§ Work task:
Look through the material and copy each line holding "induction".

§ Excerpted data:
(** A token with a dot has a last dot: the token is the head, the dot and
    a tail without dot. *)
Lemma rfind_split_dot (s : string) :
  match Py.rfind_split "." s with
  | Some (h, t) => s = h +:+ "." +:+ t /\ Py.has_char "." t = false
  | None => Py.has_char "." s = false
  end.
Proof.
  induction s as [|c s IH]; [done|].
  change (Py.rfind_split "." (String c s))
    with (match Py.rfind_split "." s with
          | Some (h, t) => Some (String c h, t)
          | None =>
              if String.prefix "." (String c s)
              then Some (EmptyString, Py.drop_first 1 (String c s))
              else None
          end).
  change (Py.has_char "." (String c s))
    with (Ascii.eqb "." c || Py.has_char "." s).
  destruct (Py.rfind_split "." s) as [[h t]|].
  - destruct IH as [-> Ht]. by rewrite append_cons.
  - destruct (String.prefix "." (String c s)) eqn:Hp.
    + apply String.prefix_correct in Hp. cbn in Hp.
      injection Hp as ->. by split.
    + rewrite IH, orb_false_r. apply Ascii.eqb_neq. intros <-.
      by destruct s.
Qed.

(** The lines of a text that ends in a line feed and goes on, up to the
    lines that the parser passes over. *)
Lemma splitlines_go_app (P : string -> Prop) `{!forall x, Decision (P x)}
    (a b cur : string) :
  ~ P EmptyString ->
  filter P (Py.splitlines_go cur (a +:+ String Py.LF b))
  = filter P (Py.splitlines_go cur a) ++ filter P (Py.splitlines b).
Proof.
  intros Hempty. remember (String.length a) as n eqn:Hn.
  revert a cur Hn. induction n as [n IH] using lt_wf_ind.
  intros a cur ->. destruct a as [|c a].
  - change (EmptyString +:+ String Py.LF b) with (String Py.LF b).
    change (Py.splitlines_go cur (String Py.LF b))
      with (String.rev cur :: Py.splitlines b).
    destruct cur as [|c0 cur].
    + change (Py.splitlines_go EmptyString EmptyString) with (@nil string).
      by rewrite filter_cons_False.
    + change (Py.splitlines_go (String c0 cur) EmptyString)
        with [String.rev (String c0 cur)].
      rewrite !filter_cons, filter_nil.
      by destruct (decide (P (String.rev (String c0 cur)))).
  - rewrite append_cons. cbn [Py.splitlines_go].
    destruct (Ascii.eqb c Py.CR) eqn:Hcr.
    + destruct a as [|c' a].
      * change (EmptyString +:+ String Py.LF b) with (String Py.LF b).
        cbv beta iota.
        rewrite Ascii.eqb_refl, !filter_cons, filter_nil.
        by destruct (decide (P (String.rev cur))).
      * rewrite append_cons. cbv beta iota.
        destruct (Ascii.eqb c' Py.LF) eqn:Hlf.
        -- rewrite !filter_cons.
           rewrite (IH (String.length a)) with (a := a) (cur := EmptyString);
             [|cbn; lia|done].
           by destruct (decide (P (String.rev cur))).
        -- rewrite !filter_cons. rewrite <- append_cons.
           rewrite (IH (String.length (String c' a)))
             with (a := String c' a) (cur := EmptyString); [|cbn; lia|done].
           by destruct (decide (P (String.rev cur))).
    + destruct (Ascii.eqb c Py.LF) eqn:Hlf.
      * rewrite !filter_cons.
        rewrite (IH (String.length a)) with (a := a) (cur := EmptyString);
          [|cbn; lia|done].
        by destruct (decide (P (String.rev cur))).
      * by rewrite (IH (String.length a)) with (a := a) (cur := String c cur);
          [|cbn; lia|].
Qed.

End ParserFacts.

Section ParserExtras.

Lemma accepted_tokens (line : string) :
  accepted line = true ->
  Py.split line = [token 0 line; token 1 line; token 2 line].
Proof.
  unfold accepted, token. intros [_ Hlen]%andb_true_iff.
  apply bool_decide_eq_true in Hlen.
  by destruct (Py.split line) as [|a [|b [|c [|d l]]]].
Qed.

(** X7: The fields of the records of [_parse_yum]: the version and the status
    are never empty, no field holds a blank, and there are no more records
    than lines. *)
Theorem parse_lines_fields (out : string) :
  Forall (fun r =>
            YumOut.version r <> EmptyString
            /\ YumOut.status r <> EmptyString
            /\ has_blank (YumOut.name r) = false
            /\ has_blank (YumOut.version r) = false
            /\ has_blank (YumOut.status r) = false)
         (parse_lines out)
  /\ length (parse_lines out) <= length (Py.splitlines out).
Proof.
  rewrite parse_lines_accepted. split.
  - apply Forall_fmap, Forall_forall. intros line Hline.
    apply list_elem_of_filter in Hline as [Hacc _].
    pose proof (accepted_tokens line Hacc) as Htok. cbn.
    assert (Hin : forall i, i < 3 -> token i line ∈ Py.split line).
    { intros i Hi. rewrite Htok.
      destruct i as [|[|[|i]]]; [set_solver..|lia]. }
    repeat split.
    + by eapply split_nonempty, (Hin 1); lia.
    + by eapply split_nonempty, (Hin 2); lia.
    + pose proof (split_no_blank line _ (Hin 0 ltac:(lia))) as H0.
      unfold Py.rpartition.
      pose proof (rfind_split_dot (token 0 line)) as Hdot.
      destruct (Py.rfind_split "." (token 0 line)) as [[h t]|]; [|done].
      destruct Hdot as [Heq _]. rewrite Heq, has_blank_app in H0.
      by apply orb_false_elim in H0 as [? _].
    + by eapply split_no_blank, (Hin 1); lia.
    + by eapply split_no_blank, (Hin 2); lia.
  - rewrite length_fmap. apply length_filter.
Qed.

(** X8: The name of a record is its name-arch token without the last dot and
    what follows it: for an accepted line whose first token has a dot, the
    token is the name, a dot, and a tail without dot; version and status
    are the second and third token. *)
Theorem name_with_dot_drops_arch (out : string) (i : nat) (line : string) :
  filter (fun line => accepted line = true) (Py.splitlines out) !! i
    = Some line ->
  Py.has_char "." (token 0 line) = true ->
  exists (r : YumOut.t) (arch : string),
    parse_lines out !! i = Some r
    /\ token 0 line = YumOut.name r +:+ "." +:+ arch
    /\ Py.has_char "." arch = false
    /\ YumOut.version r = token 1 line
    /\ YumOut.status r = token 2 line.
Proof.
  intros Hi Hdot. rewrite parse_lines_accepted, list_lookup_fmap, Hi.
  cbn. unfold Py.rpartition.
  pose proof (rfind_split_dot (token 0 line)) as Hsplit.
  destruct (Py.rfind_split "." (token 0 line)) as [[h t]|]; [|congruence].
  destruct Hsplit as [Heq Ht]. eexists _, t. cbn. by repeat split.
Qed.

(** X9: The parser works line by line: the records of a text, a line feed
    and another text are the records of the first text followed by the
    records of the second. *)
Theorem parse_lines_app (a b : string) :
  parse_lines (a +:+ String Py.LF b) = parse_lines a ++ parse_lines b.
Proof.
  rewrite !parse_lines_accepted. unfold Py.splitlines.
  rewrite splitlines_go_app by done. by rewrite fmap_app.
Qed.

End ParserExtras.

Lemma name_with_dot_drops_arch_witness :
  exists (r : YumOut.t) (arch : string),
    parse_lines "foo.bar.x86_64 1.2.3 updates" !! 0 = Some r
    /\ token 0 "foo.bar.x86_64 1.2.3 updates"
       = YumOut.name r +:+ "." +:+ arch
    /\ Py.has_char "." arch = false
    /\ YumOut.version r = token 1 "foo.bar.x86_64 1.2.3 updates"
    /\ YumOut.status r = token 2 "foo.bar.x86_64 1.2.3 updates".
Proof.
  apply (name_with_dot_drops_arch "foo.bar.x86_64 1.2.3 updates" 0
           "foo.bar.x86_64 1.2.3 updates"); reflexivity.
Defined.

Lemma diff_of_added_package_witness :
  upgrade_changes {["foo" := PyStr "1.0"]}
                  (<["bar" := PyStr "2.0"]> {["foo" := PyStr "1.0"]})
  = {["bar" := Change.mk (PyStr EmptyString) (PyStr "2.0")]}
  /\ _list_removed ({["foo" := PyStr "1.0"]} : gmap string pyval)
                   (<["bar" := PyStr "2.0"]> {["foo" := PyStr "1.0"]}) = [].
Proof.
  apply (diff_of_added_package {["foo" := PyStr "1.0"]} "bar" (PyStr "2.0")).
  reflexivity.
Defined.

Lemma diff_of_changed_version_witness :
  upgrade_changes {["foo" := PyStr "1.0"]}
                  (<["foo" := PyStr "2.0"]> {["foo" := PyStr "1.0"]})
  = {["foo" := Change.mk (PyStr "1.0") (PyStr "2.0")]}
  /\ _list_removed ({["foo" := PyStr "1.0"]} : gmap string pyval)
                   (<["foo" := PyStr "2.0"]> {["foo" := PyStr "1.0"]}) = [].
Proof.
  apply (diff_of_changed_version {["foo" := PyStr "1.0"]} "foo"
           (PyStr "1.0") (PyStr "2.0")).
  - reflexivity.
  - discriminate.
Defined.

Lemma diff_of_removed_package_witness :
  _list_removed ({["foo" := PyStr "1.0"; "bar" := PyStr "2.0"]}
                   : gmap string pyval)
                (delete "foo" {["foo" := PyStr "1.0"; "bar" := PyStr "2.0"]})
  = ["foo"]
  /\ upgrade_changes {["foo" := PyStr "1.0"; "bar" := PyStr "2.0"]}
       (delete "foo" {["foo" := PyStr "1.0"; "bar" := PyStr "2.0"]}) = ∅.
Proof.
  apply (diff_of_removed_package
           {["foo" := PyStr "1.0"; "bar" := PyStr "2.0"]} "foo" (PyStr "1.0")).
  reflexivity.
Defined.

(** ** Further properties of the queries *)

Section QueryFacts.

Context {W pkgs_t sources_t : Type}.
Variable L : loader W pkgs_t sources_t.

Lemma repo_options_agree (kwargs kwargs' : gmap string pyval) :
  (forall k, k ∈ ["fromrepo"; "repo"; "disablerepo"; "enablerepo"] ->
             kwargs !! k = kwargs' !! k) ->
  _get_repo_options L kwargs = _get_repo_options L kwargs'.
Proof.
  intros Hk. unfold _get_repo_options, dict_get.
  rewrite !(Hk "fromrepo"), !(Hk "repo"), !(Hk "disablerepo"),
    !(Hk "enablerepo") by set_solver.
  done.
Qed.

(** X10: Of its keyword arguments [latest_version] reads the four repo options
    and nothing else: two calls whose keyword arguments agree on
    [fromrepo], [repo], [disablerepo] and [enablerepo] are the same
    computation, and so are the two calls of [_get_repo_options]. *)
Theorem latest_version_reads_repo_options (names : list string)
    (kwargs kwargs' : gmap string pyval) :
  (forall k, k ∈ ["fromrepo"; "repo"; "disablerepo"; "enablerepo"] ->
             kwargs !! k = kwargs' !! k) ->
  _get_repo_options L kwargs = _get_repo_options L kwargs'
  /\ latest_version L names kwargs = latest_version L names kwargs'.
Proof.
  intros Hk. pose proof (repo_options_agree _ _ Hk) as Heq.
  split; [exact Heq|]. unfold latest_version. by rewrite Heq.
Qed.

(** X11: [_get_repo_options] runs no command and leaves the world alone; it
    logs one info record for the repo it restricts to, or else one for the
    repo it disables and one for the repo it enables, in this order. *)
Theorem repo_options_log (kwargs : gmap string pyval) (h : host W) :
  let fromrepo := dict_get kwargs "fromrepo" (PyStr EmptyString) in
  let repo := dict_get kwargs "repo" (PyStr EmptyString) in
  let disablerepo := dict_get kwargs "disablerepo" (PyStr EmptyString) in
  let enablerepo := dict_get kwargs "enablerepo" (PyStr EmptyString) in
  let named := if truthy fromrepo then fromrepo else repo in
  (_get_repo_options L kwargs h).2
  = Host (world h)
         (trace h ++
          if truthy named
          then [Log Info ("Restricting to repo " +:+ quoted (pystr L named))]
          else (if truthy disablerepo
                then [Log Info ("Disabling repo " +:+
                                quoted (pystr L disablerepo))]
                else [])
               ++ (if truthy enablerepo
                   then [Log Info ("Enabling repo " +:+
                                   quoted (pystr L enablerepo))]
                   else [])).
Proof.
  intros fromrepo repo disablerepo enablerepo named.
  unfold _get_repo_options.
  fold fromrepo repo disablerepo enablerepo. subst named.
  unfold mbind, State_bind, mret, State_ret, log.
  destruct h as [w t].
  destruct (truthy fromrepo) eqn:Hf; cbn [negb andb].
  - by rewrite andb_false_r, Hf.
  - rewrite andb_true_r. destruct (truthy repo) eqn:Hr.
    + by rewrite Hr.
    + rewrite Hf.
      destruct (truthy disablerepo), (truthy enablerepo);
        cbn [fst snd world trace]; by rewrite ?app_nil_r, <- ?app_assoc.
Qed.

§ Solved exercise:
  induction s as [|c s IH]; [done|].
  revert a cur Hn. induction n as [n IH] using lt_wf_ind.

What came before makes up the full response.